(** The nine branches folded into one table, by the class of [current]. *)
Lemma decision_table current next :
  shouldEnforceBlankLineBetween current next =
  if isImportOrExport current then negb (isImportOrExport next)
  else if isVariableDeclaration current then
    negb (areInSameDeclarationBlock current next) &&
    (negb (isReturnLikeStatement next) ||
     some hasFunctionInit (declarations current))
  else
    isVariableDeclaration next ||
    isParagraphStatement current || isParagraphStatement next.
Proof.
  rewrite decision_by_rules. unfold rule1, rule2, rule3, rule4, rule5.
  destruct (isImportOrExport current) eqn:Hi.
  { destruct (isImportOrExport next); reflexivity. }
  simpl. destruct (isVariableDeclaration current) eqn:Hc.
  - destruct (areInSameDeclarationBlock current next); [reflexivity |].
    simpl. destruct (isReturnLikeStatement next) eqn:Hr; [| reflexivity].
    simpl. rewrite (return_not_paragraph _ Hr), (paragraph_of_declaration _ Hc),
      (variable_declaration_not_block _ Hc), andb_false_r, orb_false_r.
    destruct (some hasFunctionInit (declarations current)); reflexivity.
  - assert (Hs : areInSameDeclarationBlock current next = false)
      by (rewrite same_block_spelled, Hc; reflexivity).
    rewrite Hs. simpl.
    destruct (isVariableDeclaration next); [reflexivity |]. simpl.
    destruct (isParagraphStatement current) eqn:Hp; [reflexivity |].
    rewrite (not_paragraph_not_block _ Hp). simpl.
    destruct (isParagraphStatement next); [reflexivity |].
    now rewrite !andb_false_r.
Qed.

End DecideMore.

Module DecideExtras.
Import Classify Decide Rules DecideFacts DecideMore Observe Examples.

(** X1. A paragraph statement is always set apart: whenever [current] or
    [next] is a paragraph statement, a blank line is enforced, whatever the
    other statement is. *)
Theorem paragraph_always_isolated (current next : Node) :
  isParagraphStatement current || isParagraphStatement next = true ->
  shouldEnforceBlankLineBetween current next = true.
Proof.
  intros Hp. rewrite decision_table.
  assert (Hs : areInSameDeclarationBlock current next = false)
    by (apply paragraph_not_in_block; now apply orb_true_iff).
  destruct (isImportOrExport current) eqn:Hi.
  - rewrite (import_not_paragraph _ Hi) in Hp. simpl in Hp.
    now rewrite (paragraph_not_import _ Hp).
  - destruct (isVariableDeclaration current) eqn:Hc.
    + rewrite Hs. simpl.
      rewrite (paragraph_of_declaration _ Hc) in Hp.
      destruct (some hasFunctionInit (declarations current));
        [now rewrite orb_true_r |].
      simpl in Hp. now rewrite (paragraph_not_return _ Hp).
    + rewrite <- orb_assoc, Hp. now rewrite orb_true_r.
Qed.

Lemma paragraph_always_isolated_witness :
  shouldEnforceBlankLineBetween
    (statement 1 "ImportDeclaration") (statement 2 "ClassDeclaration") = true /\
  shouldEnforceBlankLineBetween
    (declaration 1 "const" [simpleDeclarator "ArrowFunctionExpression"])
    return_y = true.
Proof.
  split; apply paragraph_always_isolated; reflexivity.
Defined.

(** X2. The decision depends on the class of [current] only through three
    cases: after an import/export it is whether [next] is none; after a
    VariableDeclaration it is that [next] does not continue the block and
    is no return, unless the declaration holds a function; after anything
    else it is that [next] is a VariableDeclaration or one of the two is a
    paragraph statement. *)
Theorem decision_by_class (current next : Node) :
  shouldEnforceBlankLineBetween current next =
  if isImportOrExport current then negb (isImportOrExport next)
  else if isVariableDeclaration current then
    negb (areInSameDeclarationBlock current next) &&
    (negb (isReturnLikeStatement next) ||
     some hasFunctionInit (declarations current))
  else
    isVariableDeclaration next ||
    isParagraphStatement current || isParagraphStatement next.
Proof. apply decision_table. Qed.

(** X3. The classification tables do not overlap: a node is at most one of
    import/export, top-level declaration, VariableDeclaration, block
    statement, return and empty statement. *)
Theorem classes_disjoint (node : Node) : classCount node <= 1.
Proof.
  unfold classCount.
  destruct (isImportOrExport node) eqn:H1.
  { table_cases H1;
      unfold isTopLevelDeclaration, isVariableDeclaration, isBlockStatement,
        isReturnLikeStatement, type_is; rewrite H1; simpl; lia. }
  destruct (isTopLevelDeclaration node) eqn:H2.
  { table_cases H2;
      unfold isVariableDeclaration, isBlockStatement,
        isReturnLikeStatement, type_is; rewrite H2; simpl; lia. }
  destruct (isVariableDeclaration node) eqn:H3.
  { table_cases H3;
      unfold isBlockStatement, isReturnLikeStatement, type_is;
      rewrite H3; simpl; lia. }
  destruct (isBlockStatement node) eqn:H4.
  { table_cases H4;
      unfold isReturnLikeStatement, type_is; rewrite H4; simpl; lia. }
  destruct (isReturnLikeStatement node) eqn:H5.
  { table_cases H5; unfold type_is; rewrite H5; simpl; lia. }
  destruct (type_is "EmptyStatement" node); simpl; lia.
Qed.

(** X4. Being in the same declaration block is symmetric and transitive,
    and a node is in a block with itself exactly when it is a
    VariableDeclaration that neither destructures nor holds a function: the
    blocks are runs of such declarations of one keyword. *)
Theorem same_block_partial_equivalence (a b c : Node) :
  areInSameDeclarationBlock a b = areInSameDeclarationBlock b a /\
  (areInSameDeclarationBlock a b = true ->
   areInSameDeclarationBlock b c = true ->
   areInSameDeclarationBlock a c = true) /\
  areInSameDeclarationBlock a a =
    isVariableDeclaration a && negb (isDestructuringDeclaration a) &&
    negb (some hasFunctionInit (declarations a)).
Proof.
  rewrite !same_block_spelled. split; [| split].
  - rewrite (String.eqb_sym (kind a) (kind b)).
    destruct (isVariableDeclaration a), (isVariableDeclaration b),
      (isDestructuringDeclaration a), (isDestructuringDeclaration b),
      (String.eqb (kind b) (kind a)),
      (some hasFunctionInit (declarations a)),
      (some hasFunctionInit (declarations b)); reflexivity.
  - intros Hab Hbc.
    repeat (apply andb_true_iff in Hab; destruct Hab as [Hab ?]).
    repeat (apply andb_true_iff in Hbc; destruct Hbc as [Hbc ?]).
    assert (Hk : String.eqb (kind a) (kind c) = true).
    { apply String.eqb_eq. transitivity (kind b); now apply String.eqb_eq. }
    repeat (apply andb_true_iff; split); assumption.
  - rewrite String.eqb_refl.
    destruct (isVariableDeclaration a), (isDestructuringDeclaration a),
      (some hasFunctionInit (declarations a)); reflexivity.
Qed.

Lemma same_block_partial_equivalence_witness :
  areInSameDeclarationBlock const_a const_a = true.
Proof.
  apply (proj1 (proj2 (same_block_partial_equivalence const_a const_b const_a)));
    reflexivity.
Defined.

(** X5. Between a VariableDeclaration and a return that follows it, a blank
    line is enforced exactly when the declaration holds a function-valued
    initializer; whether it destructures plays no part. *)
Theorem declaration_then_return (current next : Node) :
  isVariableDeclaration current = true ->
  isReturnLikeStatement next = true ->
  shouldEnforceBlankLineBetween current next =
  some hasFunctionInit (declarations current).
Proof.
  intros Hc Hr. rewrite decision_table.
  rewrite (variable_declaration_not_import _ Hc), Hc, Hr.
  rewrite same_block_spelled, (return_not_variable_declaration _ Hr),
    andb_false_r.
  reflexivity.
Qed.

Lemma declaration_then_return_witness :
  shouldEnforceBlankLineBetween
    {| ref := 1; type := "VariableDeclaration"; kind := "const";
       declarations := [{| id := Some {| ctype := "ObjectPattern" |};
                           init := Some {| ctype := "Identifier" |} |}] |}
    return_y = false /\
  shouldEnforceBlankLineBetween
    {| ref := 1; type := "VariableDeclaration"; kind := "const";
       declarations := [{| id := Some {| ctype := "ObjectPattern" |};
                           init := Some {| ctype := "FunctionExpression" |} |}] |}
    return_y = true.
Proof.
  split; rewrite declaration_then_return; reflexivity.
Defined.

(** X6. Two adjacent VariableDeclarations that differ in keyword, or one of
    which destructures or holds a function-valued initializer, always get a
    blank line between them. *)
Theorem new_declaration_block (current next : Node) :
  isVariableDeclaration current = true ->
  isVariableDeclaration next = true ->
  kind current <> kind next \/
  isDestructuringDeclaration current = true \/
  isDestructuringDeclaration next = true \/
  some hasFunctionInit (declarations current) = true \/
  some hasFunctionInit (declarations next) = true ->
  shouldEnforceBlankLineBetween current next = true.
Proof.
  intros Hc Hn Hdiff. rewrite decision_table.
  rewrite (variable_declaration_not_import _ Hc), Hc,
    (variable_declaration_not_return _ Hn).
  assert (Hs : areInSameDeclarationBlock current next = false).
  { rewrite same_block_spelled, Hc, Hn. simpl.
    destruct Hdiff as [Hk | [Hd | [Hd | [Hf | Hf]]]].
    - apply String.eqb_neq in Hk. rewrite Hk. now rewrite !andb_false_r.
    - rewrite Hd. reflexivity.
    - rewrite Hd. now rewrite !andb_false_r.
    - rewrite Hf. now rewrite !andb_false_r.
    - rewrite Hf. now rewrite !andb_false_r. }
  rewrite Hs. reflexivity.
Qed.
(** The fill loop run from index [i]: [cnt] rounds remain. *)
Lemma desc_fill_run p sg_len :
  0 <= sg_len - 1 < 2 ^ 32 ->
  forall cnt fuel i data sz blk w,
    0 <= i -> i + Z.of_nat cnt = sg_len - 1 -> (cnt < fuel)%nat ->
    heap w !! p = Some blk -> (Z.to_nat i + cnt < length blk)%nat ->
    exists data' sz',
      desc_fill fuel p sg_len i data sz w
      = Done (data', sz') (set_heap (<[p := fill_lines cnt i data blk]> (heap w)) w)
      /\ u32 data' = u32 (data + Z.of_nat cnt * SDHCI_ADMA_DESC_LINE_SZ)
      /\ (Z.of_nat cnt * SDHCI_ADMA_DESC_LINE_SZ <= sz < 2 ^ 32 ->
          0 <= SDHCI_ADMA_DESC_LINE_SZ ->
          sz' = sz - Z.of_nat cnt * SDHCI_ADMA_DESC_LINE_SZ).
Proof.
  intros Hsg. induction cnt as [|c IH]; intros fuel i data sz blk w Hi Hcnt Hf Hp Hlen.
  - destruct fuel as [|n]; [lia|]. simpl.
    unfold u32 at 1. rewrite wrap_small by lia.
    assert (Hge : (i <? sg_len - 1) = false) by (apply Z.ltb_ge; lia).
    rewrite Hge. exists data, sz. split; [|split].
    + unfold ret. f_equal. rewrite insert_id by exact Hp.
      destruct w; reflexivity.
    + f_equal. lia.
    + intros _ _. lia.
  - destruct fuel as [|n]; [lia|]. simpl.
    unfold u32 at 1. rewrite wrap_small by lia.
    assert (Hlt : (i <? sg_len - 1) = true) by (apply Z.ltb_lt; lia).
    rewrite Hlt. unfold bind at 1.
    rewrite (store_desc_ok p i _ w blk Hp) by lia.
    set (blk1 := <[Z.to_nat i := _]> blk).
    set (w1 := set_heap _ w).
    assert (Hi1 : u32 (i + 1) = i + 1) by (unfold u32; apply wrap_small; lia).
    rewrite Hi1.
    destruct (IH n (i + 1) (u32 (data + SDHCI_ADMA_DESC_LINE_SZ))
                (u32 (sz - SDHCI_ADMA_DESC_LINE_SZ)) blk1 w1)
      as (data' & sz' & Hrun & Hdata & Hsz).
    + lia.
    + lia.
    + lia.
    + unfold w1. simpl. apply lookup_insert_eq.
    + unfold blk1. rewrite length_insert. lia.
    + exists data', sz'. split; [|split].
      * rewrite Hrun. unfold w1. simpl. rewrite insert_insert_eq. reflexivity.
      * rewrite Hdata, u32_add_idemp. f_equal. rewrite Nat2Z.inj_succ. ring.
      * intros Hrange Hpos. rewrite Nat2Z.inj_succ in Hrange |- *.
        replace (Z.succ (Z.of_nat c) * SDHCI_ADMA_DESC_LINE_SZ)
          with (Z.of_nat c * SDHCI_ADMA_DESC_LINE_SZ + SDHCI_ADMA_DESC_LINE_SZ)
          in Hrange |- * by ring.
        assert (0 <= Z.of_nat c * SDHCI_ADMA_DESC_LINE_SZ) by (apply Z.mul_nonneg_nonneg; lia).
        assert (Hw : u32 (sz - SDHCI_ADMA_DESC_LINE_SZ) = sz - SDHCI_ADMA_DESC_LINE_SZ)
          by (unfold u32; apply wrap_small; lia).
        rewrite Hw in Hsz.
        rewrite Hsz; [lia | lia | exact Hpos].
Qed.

☆ ☆ ☆ ☆ ☆ ☆ ☆

Only the lines from the top of the data through the line that contains "simpl. destruct (isVariableDeclaration" should be quoted, exactly as they stand.

### ANSWER SECTION
(** The nine branches folded into one table, by the class of [current]. *)
Lemma decision_table current next :
  shouldEnforceBlankLineBetween current next =
  if isImportOrExport current then negb (isImportOrExport next)
  else if isVariableDeclaration current then
    negb (areInSameDeclarationBlock current next) &&
    (negb (isReturnLikeStatement next) ||
     some hasFunctionInit (declarations current))
  else
    isVariableDeclaration next ||
    isParagraphStatement current || isParagraphStatement next.
Proof.
  rewrite decision_by_rules. unfold rule1, rule2, rule3, rule4, rule5.
  destruct (isImportOrExport current) eqn:Hi.
  { destruct (isImportOrExport next); reflexivity. }
  simpl. destruct (isVariableDeclaration current) eqn:Hc.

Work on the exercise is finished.